ECLI:NL:GHSGR:2007:BB8751
Gerechtshof 's-Gravenhage
- Hoger beroep
- M. Labohm
- A. Dusamos
- K. Kleykamp-van der Ben
- Rechtspraak.nl
Verdeling van vermogen na echtscheiding met betrekking tot onroerend goed en landbouwonderneming
In deze zaak, behandeld door het Gerechtshof 's-Gravenhage op 17 oktober 2007, ging het om een hoger beroep inzake de verdeling van vermogen na een echtscheiding. De verzoeker, aangeduid als de man, en de verweerster, aangeduid als de vrouw, waren in geschil over de te verrekenen vermogensbestanddelen, waaronder een landbouwonderneming en een woning. De man werd vertegenwoordigd door procureur mr. V.K.S. Budhu Lall, terwijl de vrouw werd bijgestaan door procureur mr. H.J.A. Knijff.

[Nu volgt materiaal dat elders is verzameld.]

Lemma loginFuncionario_run (props : list (string * JS.value)) (w : World) :
  FuncionarioService.loginFuncionario (JS.Obj props) w
  = let email := JS.own props "email" in
    let o := Model.set_senha (JS.own props "senha")
               (Model.set_email email Model.new_Funcionario) in
    let w1 := with_heap (heap w ++ [o]) w in
    if is_undefined email
    then (inl (TypeError "Bind parameters must not contain undefined. To pass SQL NULL specify JS null"), w1)
    else (inl (syntax_error (SELECT_funcionario_JOIN_cargo_WHERE_email email)),
          logged (Execute (SELECT_funcionario_JOIN_cargo_WHERE_email email)) w1).
Proof. rewrite loginFuncionario_get. reflexivity. Qed.


(** C2. No login fails with the 401 error, because none gets an answer from
    the look-up: its text is refused by the server.  Two logins whose
    credentials carry an email, whatever the emails and the passwords and
    whatever is stored, both fail with one and the same error, so an unknown
    email and a wrong password are not told apart; but the error is the
    plain [Error] of the syntax, with no status, not the unauthorized error,
    and a login with the right password fails with it too.  No hash is
    compared and nothing is written. *)
Theorem login_fails_with_the_syntax_error
    (props1 props2 : list (string * JS.value)) (w1 w2 : World) :
  JS.own props1 "email" ≠ JS.undefined →
  JS.own props2 "email" ≠ JS.undefined →
  ∃ e w1' w2',
    FuncionarioService.loginFuncionario (JS.Obj props1) w1 = (inl e, w1')
    ∧ FuncionarioService.loginFuncionario (JS.Obj props2) w2 = (inl e, w2')
    ∧ e = syntax_error
            (SELECT_funcionario_JOIN_cargo_WHERE_email (JS.own props1 "email"))
    ∧ refused (SQL (SELECT_funcionario_JOIN_cargo_WHERE_email
                      (JS.own props1 "email"))) = true
    ∧ e ≠ FuncionarioService.naoAutorizado
    ∧ statusCode_of e = None
    ∧ same_tables w1 w1' ∧ same_tables w2 w2'
    ∧ no_compare w1 w1' ∧ no_compare w2 w2'.
Proof.
  intros H1 H2. rewrite !loginFuncionario_run. cbv zeta.
  destruct (is_undefined (JS.own props1 "email")) eqn:Hu1;
    [by apply is_undefined_true in Hu1|].
  destruct (is_undefined (JS.own props2 "email")) eqn:Hu2;
    [by apply is_undefined_true in Hu2|].
  eexists _, _, _. split; [reflexivity|]. split; [reflexivity|].
  split; [reflexivity|]. split; [reflexivity|]. split; [discriminate|].
  split; [reflexivity|]. split; [done|]. split; [done|].
  unfold no_compare. cbn. rewrite !List.filter_app. cbn.
  by rewrite !app_nil_r.
Qed.

(** C10. The gateway never answers 'absent', and the login never fails with
    the unauthorized error: the look-up is one statement, the join of the
    employees with their roles on the email, and the server refuses its
    text, so [login] throws the error of the syntax for every object that
    has an email, before any row is counted and without comparing a hash.
    The code after the look-up does what the claim says of it: had the
    look-up answered with no row, or with several, it would answer null
    without comparing. *)
Theorem login_look_up_is_refused (r : ref) (o : Model.Funcionario) (w : World) :
  heap w !! r = Some o →
  Model.email o ≠ JS.undefined →
  FuncionarioDAO.login r w
  = (inl (syntax_error (SELECT_funcionario_JOIN_cargo_WHERE_email (Model.email o))),
     logged (Execute (SELECT_funcionario_JOIN_cargo_WHERE_email (Model.email o))) w)
  ∧ fst (FuncionarioDAO.login r w) ≠ inr None
  ∧ no_compare w (snd (FuncionarioDAO.login r w))
  ∧ (∀ resultado w0,
       length resultado ≠ 1%nat →
       FuncionarioDAO.login_resultado o resultado w0 = (inr None, w0)).
Proof.
  intros Hr Hemail. rewrite (login_run r o w Hr).
  destruct (is_undefined (Model.email o)) eqn:Hu;
    [by apply is_undefined_true in Hu|].
  split; [reflexivity|]. split; [discriminate|]. split.
  - unfold no_compare. cbn. rewrite List.filter_app. cbn. apply app_nil_r.
  - intros [|row [|row' resultado]] w0 Hlen; cbn in *; done.
Qed.

End Login.

(** A witness of C2: nobody's credentials, and those of [ana] with a wrong
    password, on [w0]. *)
Lemma login_fails_with_the_syntax_error_witness :
  ∃ w1' w2',
    @FuncionarioService.loginFuncionario Exemplo.mysql Exemplo.bcrypt Exemplo.jwt
      Exemplo.ninguem Exemplo.w0
    = (inl (Error "You have an error in your SQL syntax"), w1')
    ∧ @FuncionarioService.loginFuncionario Exemplo.mysql Exemplo.bcrypt Exemplo.jwt
        Exemplo.ana_senha_errada Exemplo.w0
      = (inl (Error "You have an error in your SQL syntax"), w2').
Proof.
  destruct (@login_fails_with_the_syntax_error Exemplo.mysql Exemplo.bcrypt
              Exemplo.jwt
              [("email", JS.Str "ninguem@x.com"); ("senha", JS.Str "secret")]
              [("email", JS.Str "ana@x.com"); ("senha", JS.Str "errada")]
              Exemplo.w0 Exemplo.w0)
    as (e & w1' & w2' & Hrun1 & Hrun2 & -> & _); [discriminate | discriminate |].
  exists w1', w2'. split; [exact Hrun1 | exact Hrun2].
Defined.

(** A witness of C10: the object of the credentials of [ana], on [w0]. *)
Lemma login_look_up_is_refused_witness :
  let o :=
    Model.set_senha (JS.Str "secret")
      (Model.set_email (JS.Str "ana@x.com") Model.new_Funcionario) in
  fst (@FuncionarioDAO.login Exemplo.mysql Exemplo.bcrypt 0%nat
         (with_heap [o] Exemplo.w0))
  = inl (Error "You have an error in your SQL syntax").
Proof.
  intros o.
  destruct (@login_look_up_is_refused Exemplo.mysql Exemplo.bcrypt 0%nat o
              (with_heap [o] Exemplo.w0) eq_refl) as (Hrun & _);
    [discriminate|].
  rewrite Hrun. reflexivity.
Defined.

(** ** Update *)

Section Update.
Context {DB : MysqlDatabase} {B : Bcrypt}.

(** [update] of the gateway, for an object that has a role. *)
Lemma update_run (r : ref) (o : Model.Funcionario) (c : Model.Cargo) (w : World) :
  heap w !! r = Some o →
  Model.cargo o = Some c →
  FuncionarioDAO.update r w
  = if JS.truthy (Model.senha o)
    then
      match Model.senha o with
      | JS.Str senha =>
          let salt := genSalt 12 (salts w) in
          let w1 := logged (Hash senha salt) (with_salts (S (salts w)) w) in
          let params :=
            [Model.nomeFuncionario o; Model.email o; Model.usuario o;
             JS.Str (hashSync senha salt); Model.idCargo c;
             Model.idFuncionario o] in
          if existsb is_undefined params
          then (inl (TypeError "Bind parameters must not contain undefined. To pass SQL NULL specify JS null"), w1)
          else (inl (syntax_error (UPDATE_funcionario_SET_senha params)),
                logged (Execute (UPDATE_funcionario_SET_senha params)) w1)
      | JS.undefined | JS.null =>
          (inl (Error "data and salt arguments required"), w)
      | _ =>
          (inl (Error "data must be a string or Buffer and salt must either be a salt string or a number of rounds"), w)
      end
    else
      let params :=
        [Model.nomeFuncionario o; Model.email o; Model.usuario o;
         Model.idCargo c; Model.idFuncionario o] in
      if existsb is_undefined params
      then (inl (TypeError "Bind parameters must not contain undefined. To pass SQL NULL specify JS null"), w)
      else (inl (syntax_error (UPDATE_funcionario params)),
            logged (Execute (UPDATE_funcionario params)) w).
Proof.
  intros Hr Hc. unfold FuncionarioDAO.update, bind, deref, cargo_idCargo. rewrite Hr.
  destruct (JS.truthy (Model.senha o)) eqn:Htruthy.
  - destruct (Model.senha o) as [| |b|n|senha|items|props]; try reflexivity.
    cbn -[run existsb]. rewrite Hc. cbn -[run existsb]. unfold execute.
    cbn [params_of]. destruct (existsb is_undefined _); [reflexivity|].
    by rewrite run_UPDATE_SET_senha.
  - rewrite Hc. cbn -[run existsb]. unfold execute.
    cbn [params_of]. destruct (existsb is_undefined _); [reflexivity|].
    by rewrite run_UPDATE.
Qed.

De rechtbank had eerder een beschikking gegeven op 19 april 2006, waarin onder andere werd bepaald dat de vrouw aan de man een bedrag van € 1.935,65 moest betalen en dat de man aan de vrouw € 392.922,00 moest betalen. Het hof heeft deze beschikking gedeeltelijk vernietigd en opnieuw beslist dat de man aan de vrouw een bedrag van € 96.961,85 moet betalen. Dit bedrag is vastgesteld op basis van de waardering van de onroerende zaak en de verdeling van de overige vermogensbestanddelen.
Het hof heeft vastgesteld dat de waarde van de woning € 280.000,00 bedraagt, en dat de totale waarde van het te verrekenen vermogen € 591.920,30 is. Beide partijen zijn gerechtigd tot de helft van dit bedrag, wat resulteert in een bedrag van € 295.960,15 per persoon. De man heeft een vermogenswaarde van € 392.922,00, terwijl de vrouw een waarde van € 198.998,30 heeft. De uiteindelijke beslissing van het hof houdt in dat de man aan de vrouw moet betalen om de vermogensverdeling recht te doen.
De beschikking is uitgesproken ter openbare terechtzitting en is het resultaat van een zorgvuldige afweging van de ingediende stukken en de standpunten van beide partijen.